Ouça Bonjour mon coeur, clicando no player acima.

             Amante da música coral, nunca teve a ambição de ganhar dinheiro com música, mas preocupava-se com a educação musical de todos. Tratava seus pacientes com dificuldades respiratórias com atividades corais, e para tanto, criou o Coral do SACRE. Por um curto período de tempo, liderou a Sociedade Brasileira de Médicos Músicos. Em 1987, criou o Coral Pró-Música de Niterói; as atividades eram realizadas em sua residência, no bairro Icaraí, e era formado por cantores amadores que aprendiam música com ele durante os ensaios. O coro participou de diversos concursos corais no Rio de Janeiro e Niterói, concertos de Natal e programações em condomínios, cantando obras sacras e populares. Nunca cobrava pelos serviços musicais e tudo era feito por amor à música.

            Foi um compositor importante no cenário musical carioca, tendo sido convidado por Valéria Peixoto (1952), uma amiga que na época era vice-diretora do Instituto Nacional de Música da FUNARTE (atual Centro da Música da FUNARTE), para compor a 2ª Ladainha, como obra de confronto para o I Concurso Nacional FUNARTE de Canto Coral, realizado em 1997. Em setembro de 2002, foi convidado a participar de um concerto especial para três compositores brasileiros na Sala São Paulo, com o Coral Sinfônico do Estado de São Paulo que executou a obra Suíte Mystica (três cantos suplicantes), sob a regência do maestro Samuel Kerr (1935).

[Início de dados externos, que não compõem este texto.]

(** The walk takes at least one character at every step: fuel beyond the
    length of the text changes nothing. *)
Lemma decompress_walk_more_fuel (rec : str -> str) (fuel : nat) :
  forall (s : str) (k : nat),
    (length s <= fuel)%nat ->
    decompress_walk rec (fuel + k) s = decompress_walk rec fuel s.
Proof.
  induction fuel as [|fuel IH]; intros s k Hf.
  - destruct s; [|cbn [length] in Hf; lia]. destruct k; reflexivity.
  - cbn [Nat.add decompress_walk]. destruct s as [|c t]; [reflexivity|].
    cbn [length] in Hf.
    destruct (match_here (c :: t) 0) as [mt|] eqn:Hm.
    + f_equal. apply IH.
      destruct (match_here_spec _ _ _ Hm) as (_ & He & _).
      rewrite !length_skipn. cbn [length]. lia.
    + f_equal. apply IH. lia.
Qed.

Lemma decompress_walk_ext (rec1 rec2 : str -> str) (fuel : nat) :
  forall s : str,
    (forall d, (length d < length s)%nat -> rec1 d = rec2 d) ->
    decompress_walk rec1 fuel s = decompress_walk rec2 fuel s.
Proof.
  induction fuel as [|fuel IH]; intros s H; cbn [decompress_walk];
    [reflexivity|].
  destruct s as [|c t]; [reflexivity|].
  destruct (match_here (c :: t) 0) as [mt|] eqn:Hm.
  - destruct (match_here_spec _ _ _ Hm) as (_ & He & _).
    rewrite H.
    + f_equal. apply IH. intros d Hd. apply H.
      rewrite !length_skipn in Hd. lia.
    + rewrite length_firstn, length_skipn. cbn [length]. lia.
  - f_equal. apply IH. intros d Hd. apply H. cbn [length]. lia.
Qed.

(** The recursion of version two goes to shorter texts: fuel beyond the
    length of the text changes nothing. *)
Lemma decompress_part2_fuel_enough (n : nat) :
  forall (s : str) (fuel : nat),
    (length s <= n)%nat -> (length s < fuel)%nat ->
    decompress_part2_fuel fuel s = decompress_part2_fuel (S (length s)) s.
Proof.
  induction n as [|n IH]; intros s fuel Hn Hf;
    (destruct fuel as [|fuel]; [lia|]); cbn [decompress_part2_fuel];
    apply decompress_walk_ext; intros d Hd.
  - lia.
  - rewrite (IH d fuel) by lia. rewrite (IH d (length s)) by lia. reflexivity.
Qed.

Lemma ignore_whitespace_none (s : str) :
  no_whitespace s = true -> ignore_whitespace s = s.
Proof. apply forallb_filter_id. Qed.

            Como médico plantonista, tinha conhecimento de todos os problemas de um hospital público; por este motivo, adquiriu traumas de hospital. Ficou bastante depressivo quando percebeu que sua vida financeira não estava indo bem e, com medo de descobrir alguma doença não fazia exames periódicos. Entre os anos de 2003 e 2004, começou a apresentar indícios de debilidades mentais. Quando já estava muito mal, decidiu realizar alguns exames. Leonídia Vieira Antunes (1959) e Ana Luisa Figueira Gouvêa (1965), amigas ligadas à música e à medicina, foram até a residência de Vaz para realizarem a coleta de sangue. O resultado da taxa de hematócritos[3] estava em 8%, algo que é muito grave. Em seguida, foi internado no Hospital Santa Cruz (atualmente fechado), em Niterói; outros exames foram feitos e foi constatado que o impedimento da absorção de vitamina B12 no organismo estava sendo causado por uma gastrite; a ausência dessa vitamina agravou os problemas mentais, além de descobrir que era diabético e hipertenso. Após idas e vindas do hospital, Antonio Vaz teve um acidente vascular cerebral em sua casa. Mais uma vez voltou para o hospital e ficou em coma; fazendo hemodiálise, faleceu em 25 de julho de 2005, aos 69 anos deixando esposa, filhos e netos. Suas composições são um legado valioso no cenário musical brasileiro. Foi muito aplaudido em várias salas de concerto, por diversas execuções de suas obras, e algumas estão registradas em LPs e CDs de vários corais espalhados pelo Brasil.

 

[1] É uma associação pública de leigos católicos, que seguem o Cristianismo através de uma vida consagrada à Virgem Maria.

[2] Associação de caráter devocional leigo, formada apenas por mulheres. O uniforme característico é um vestido e véu brancos, e uma fita azul com a medalha de Nossa Senhora das Graças.

[3] Hematócrito é uma medida da proporção de hemácias no sangue. O valor é expresso como uma porcentagem ou uma fração de hemácias no sangue. Para homens, a taxa normal é a partir de 40%.